Can you really be that surprised? The
savers investors want as much money back as quick as possible – in fact the howls of protest about how long it’s taking to release whatever money is still in the company tells you what their priorities are. Yet they can be equally appalled that what they sold off for jam today is worth a lot more to the buyer than the (forced) seller?
Psychology of Loss
Our minds are our greatest enemy – conspiring against us all the time – master your mind and you can master the world*. The way I see it is that the world of finance is full of frauds, charlatans, confidence tricksters and thieves. From people selling their MLM schemes to no money down deals, “free” property investing seminars, PPI claims, timeshares, final salary pension liquidators, lifetime mortgages and shipping container investment. There’s no shortage. But Neil Woodford was none of those things – he was no Bernie Madoff. But the instinct to trust a “safe pair of hands” (as he must have been called millions of times) and then panic along with everyone else has lead to people losing their money. And for some people the loss has been huge – putting all their eggs in the Woodford basket so to speak. But I don’t have any sympathy for them. If Neil had done a good job, they wouldn’t be demanding that they give him a share of their winnings. But as it turns out, if you demand your money back, sometimes the baby gets thrown out with the bath water and for a company like Synairgen, lemons ripen faster than plums.
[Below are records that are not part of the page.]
Lemma kahn_init_inv : ∃ st, kahn_init byKey edges = Ok st ∧ kahn_inv st.
Proof.
  unfold kahn_init. destruct (buildDegreeMaps_spec byKey edges) as (Hget & Hkeys & Hwf).
  fold deps in Hget.
  assert (Hz : ∀ k, k ∈ zeroInDegreeKeys (remaining (buildDegreeMaps edges byKey)) ↔
            k ∈ keys ∧ waiting E [] k = 0).
  { intros k. unfold zeroInDegreeKeys. rewrite list_elem_of_fmap.
    rewrite waiting_nil. split.
    - intros ([k' v] & -> & [Hv Hin]%list_elem_of_filter). simpl in *. subst.
      apply jm_get_elem in Hin; [|done].
      assert (k' ∈ keys) by (apply Hkeys, jm_get_keys; eauto).
      destruct (Hget k') as [_ Hr]; [done|]. split; [done|]. unfold E. congruence.
    - intros [Hk Hc]. exists (k, 0). split; [done|]. apply list_elem_of_filter. split; [done|].
      apply jm_get_elem; [done|]. destruct (Hget k) as [_ Hr]; [done|].
      unfold E in Hc. congruence. }
  rewrite sortByDeclarationOrder_ok by (intros k ?; by apply Hz). simpl.
  eexists. split; [done|]. split; simpl; try done.
  - rewrite app_nil_r. apply js_sort_NoDup. unfold zeroInDegreeKeys.
    eapply sublist_NoDup; [exact Hwf|]. unfold jm_keys. apply fmap_sublist, sublist_filter.
  - intros r ?%elem_of_nil. done.
  - intros k Hk. unfold gm. destruct (Hget k) as [_ ->]; [done|]. by rewrite waiting_nil.
  - intros k. rewrite elem_of_js_sort, Hz. pose proof (not_elem_of_nil k). tauto.
  - apply (js_sort_sorted _ (λ _, True)); [apply (cmp_ok_key (orderOf byKey))|by apply Forall_true].
  - intros [] ? ? ?; done.
Qed.
(* ===== verification/TunnelMessages.v ===== *)
(** * Tunnel wire frames (packages/remote/src/tunnel/messages.ts)

    The frame types of the reverse tunnel, the size caps, and the parser's
    guards.  A raw frame is given by its size in bytes and by what
    [JSON.parse] and the frame schema make of it. *)

From S2P Require Import Prelude.

#[local] Open Scope string_scope.
#[local] Open Scope Z_scope.

Definition TUNNEL_CLOSE_UNAUTHORIZED : Z := 4401.
Definition TUNNEL_CLOSE_BAD_HELLO : Z := 4400.
Definition TUNNEL_CLOSE_HELLO_TIMEOUT : Z := 4408.
Definition TUNNEL_CLOSE_REPLACED : Z := 4409.

Definition TUNNEL_MAX_FRAME_BYTES : Z := 16 * 1024 * 1024.

Record StreamLimits := { maxFrameBytes : Z; maxQueuedBytes : Z }.

Definition INFERENCE_RPC_STREAM_LIMITS : StreamLimits :=
  {| maxFrameBytes := 1024 * 1024; maxQueuedBytes := 4 * 1024 * 1024 |}.

Definition SUBSCRIPTION_STREAM_LIMITS : StreamLimits :=
  {| maxFrameBytes := TUNNEL_MAX_FRAME_BYTES; maxQueuedBytes := 4 * TUNNEL_MAX_FRAME_BYTES |}.

(** core/src/inference/rpc-schema.ts *)
Definition InferenceRpcOperations : list string :=
  ["negotiate"; "catalog"; "submit"; "stream"; "status"; "cancel"].

Definition INFERENCE_RPC_PROCEDURES : list string :=
  map (λ operation, "inferenceRpc." +:+ operation) InferenceRpcOperations.

Definition isInferenceRpcProcedure (method : string) : bool :=
  bool_decide (method ∈ INFERENCE_RPC_PROCEDURES).

Definition streamLimitsFor (method : string) : StreamLimits :=
  if isInferenceRpcProcedure method then INFERENCE_RPC_STREAM_LIMITS
  else SUBSCRIPTION_STREAM_LIMITS.

(** Fixed caps, or caps chosen per subscription by its procedure path. *)
Inductive StreamLimitsPolicy := FixedLimits (l : StreamLimits) | LimitsBy (f : string → StreamLimits).

Definition resolveStreamLimits (policy : StreamLimitsPolicy) (method : string) : StreamLimits :=
  match policy with LimitsBy f => f method | FixedLimits l => l end.

Definition TUNNEL_STREAM_OVERFLOW : string := "stream-overflow".
Definition TUNNEL_STREAM_CANCELLED : string := "stream-cancelled".

Record FrameError := { fe_code : string; fe_message : string }.

#[export] Instance FrameError_eq_dec : EqDecision FrameError.
Proof. solve_decision. Defined.

(** [unknown] payloads are carried as their JSON text. *)
Record TunnelReq := { rq_id : string; rq_method : string; rq_subscription : bool; rq_params : string }.
Record TunnelRes := { rs_id : string; rs_result : option string; rs_error : option FrameError }.
Record TunnelStreamDone := { sd_id : string; sd_ok : bool; sd_error : option FrameError }.

#[export] Instance TunnelReq_eq_dec : EqDecision TunnelReq.
Proof. solve_decision. Defined.
#[export] Instance TunnelRes_eq_dec : EqDecision TunnelRes.
Proof. solve_decision. Defined.
#[export] Instance TunnelStreamDone_eq_dec : EqDecision TunnelStreamDone.
Proof. solve_decision. Defined.

Inductive TunnelMessage :=
| MHello (bearer nodeName : string)
| MHelloAck (serverTime : string)
| MReq (req : TunnelReq)
| MRes (res : TunnelRes)
| MPing (nonce : string)
| MPong (nonce : string)
| MStreamEvent (id : string) (index : Z) (data : string)
| MStreamDone (done : TunnelStreamDone)
| MStreamCancel (id : string).

#[export] Instance TunnelMessage_eq_dec : EqDecision TunnelMessage.
Proof. solve_decision. Defined.

Inductive TunnelCancelOutcome := Cancelled | AlreadyTerminal | UnknownOutcome.

#[export] Instance TunnelCancelOutcome_eq_dec : EqDecision TunnelCancelOutcome.
Proof. solve_decision. Defined.

(** The acknowledging shape: not ok, with the typed cancellation error. *)
Definition is_cancel_ack (done : TunnelStreamDone) : bool :=
  negb (sd_ok done) &&
  match sd_error done with
  | Some e => bool_decide (fe_code e = TUNNEL_STREAM_CANCELLED)
  | None => false
  end.

Definition cancelOutcomeOf (done : TunnelStreamDone) : TunnelCancelOutcome :=
  if is_cancel_ack done then Cancelled else AlreadyTerminal.

Record RawFrame := { rf_bytes : Z; rf_json : option TunnelMessage }.

Definition frameBytes (raw : RawFrame) : Z := rf_bytes raw.

Definition parseTunnelMessage (raw : RawFrame) : option TunnelMessage :=
  if frameBytes raw >? TUNNEL_MAX_FRAME_BYTES then None else rf_json raw.

(** The worker RPC never gets more room than other streams, and no stream's
    frame cap exceeds what one frame can carry. *)
Lemma streamLimitsFor_bounds method :
  0 < maxFrameBytes (streamLimitsFor method) ≤ TUNNEL_MAX_FRAME_BYTES ∧
  maxFrameBytes (streamLimitsFor method) ≤ maxQueuedBytes (streamLimitsFor method).
Proof.
  unfold streamLimitsFor, INFERENCE_RPC_STREAM_LIMITS, SUBSCRIPTION_STREAM_LIMITS,
    TUNNEL_MAX_FRAME_BYTES. case_match; simpl; lia.
Qed.

(** ** Handlers as state changes with outputs

    An event handler of the tunnel's two ends changes its state and emits
    outputs (frames, closes, settled promises, journal lines).  [act] is such
    a handler; a [TraceRel] is a relation between the state before, the
    outputs and the state after that holds of doing nothing and of doing one
    thing after another.  A relation proved of each primitive then holds of
    every handler built from them, and of every run. *)


#[local] Open Scope list_scope.
#[local] Open Scope Z_scope.

Section act.
Context {St Out : Type}.

Definition act : Type := St → St * list Out.

Definition skip : act := λ s, (s, []).
Definition upd (f : St → St) : act := λ s, (f s, []).
Definition emit (o : Out) : act := λ s, (s, [o]).
Definition seqa (a b : act) : act := λ s,
  let '(s1, o1) := a s in let '(s2, o2) := b s1 in (s2, o1 ++ o2).
Definition read {A} (f : St → A) (k : A → act) : act := λ s, k (f s) s.
Definition foreach {A} (l : list A) (body : A → act) : act :=
  foldr (λ x k, seqa (body x) k) skip l.

Fixpoint run {Ev} (step : Ev → act) (evs : list Ev) : act :=
  match evs with
  | [] => skip
  | ev :: evs' => seqa (step ev) (run step evs')
  end.

Lemma seqa_fst a b s : (seqa a b s).1 = (b (a s).1).1.
Proof. unfold seqa. destruct (a s) as [s1 o1]. simpl. by destruct (b s1). Qed.

Lemma seqa_snd a b s : (seqa a b s).2 = (a s).2 ++ (b (a s).1).2.
Proof. unfold seqa. destruct (a s) as [s1 o1]. simpl. by destruct (b s1). Qed.

Class TraceRel (R : St → list Out → St → Prop) : Prop := {
  tr_refl s : R s [] s;
  tr_trans s1 o1 s2 o2 s3 : R s1 o1 s2 → R s2 o2 s3 → R s1 (o1 ++ o2) s3
}.

Definition respects (R : St → list Out → St → Prop) (a : act) : Prop :=
  ∀ s, R s (a s).2 (a s).1.

Section respects.
Context (R : St → list Out → St → Prop) `{!TraceRel R}.

Lemma respects_skip : respects R skip.
Proof. intros s. apply tr_refl. Qed.

Lemma respects_seqa a b : respects R a → respects R b → respects R (seqa a b).
Proof.
  intros Ha Hb s. unfold seqa. specialize (Ha s). destruct (a s) as [s1 o1].
  specialize (Hb s1). destruct (b s1) as [s2 o2]. by eapply tr_trans.
Qed.

Lemma respects_read {A} (f : St → A) k :
  (∀ a, respects R (k a)) → respects R (read f k).
Proof. intros H s. apply H. Qed.

Lemma respects_foreach {A} (l : list A) body :
  (∀ x, x ∈ l → respects R (body x)) → respects R (foreach l body).
Proof.
  induction l as [|x l IH]; intros H; [apply respects_skip|].
  apply respects_seqa; [apply H; left|apply IH; intros; apply H; by right].
Qed.

Lemma respects_weaken (R' : St → list Out → St → Prop) a :
  (∀ s o s', R' s o s' → R s o s') → respects R' a → respects R a.
Proof. intros H Ha s. apply H, Ha. Qed.

Lemma respects_run {Ev} (step : Ev → act) (P : Ev → Prop) evs :
  (∀ ev, P ev → respects R (step ev)) → Forall P evs → respects R (run step evs).
Proof.
  intros H. induction 1; [apply respects_skip|]. simpl. apply respects_seqa; auto.
Qed.
End respects.

(** A state invariant as a trace relation. *)
Definition keeps (I : St → Prop) (s : St) (_ : list Out) (s' : St) : Prop := I s → I s'.

#[export] Instance keeps_trace I : TraceRel (keeps I).
Proof. unfold keeps. split; auto. Qed.

(** A relation that may rely on an invariant the handlers keep. *)
Definition under (I : St → Prop) (R : St → list Out → St → Prop) s o s' : Prop :=
  I s → I s' ∧ R s o s'.

#[export] Instance under_trace I R `{!TraceRel R} : TraceRel (under I R).
Proof.
  unfold under. split.
  - intros s H. split; [done|apply tr_refl].
  - intros s1 o1 s2 o2 s3 H1 H2 I1. destruct (H1 I1) as [I2 R1]. destruct (H2 I2) as [I3 R2].
    split; [done|]. by eapply tr_trans.
Qed.

(** Something that may happen at most [pot] times. *)
Definition budget (cost : Out → Z) (pot : St → Z) s o s' : Prop :=
  sumZ cost o + pot s' ≤ pot s.

#[export] Instance budget_trace cost pot : TraceRel (budget cost pot).
Proof.
  unfold budget. split; intros; [simpl; lia|]. rewrite sumZ_app. lia.
Qed.

(** Outputs that all satisfy a predicate. *)
Definition emits (P : Out → Prop) (s : St) (o : list Out) (s' : St) : Prop := Forall P o.

#[export] Instance emits_trace P : TraceRel (emits P).
Proof. unfold emits. split; intros; [constructor|by apply Forall_app]. Qed.
End act.

Arguments act : clear implicits.

Declare Scope act_scope.
Notation "a ;; b" := (seqa a b) (at level 100, b at level 200, right associativity) : act_scope.

(** Structural steps; primitives and named handlers are left to the caller
    or to the hints of the [respects] database. *)
Create HintDb respects.

Ltac respects_step :=
  match goal with
  | H : respects ?R ?a |- respects ?R ?a => exact H
  | |- TraceRel _ => apply _
  | |- respects _ skip => apply respects_skip
  | |- respects _ (seqa _ _) => apply respects_seqa
  | |- respects _ (read _ _) => apply respects_read; intro
  | |- respects _ (foreach _ _) => apply respects_foreach; intros
  | |- respects _ (if ?b then _ else _) => destruct b eqn:?
  | |- respects _ (match ?x with _ => _ end) => destruct x eqn:?
  | |- respects _ _ => solve [eauto with respects]
  end.
Ltac respects_auto := repeat respects_step.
I suppos the lesson is if you are going to panic, panic early and panic fast and don’t shout “fire” until you’ve cleared the exit. Expect more from the Woodford saga – it sells newspapers after all and we love a good old hate figure. But when it comes to your own investment decisions:
- take responsibility for your own decisions
- remember lemons ripen faster than plums
- do your own research
- understand your own risk tolerance
- don’t come crying to me when it all goes wrong
Good luck, GFF
*Turns out that I coined that phrase, feel free to use it.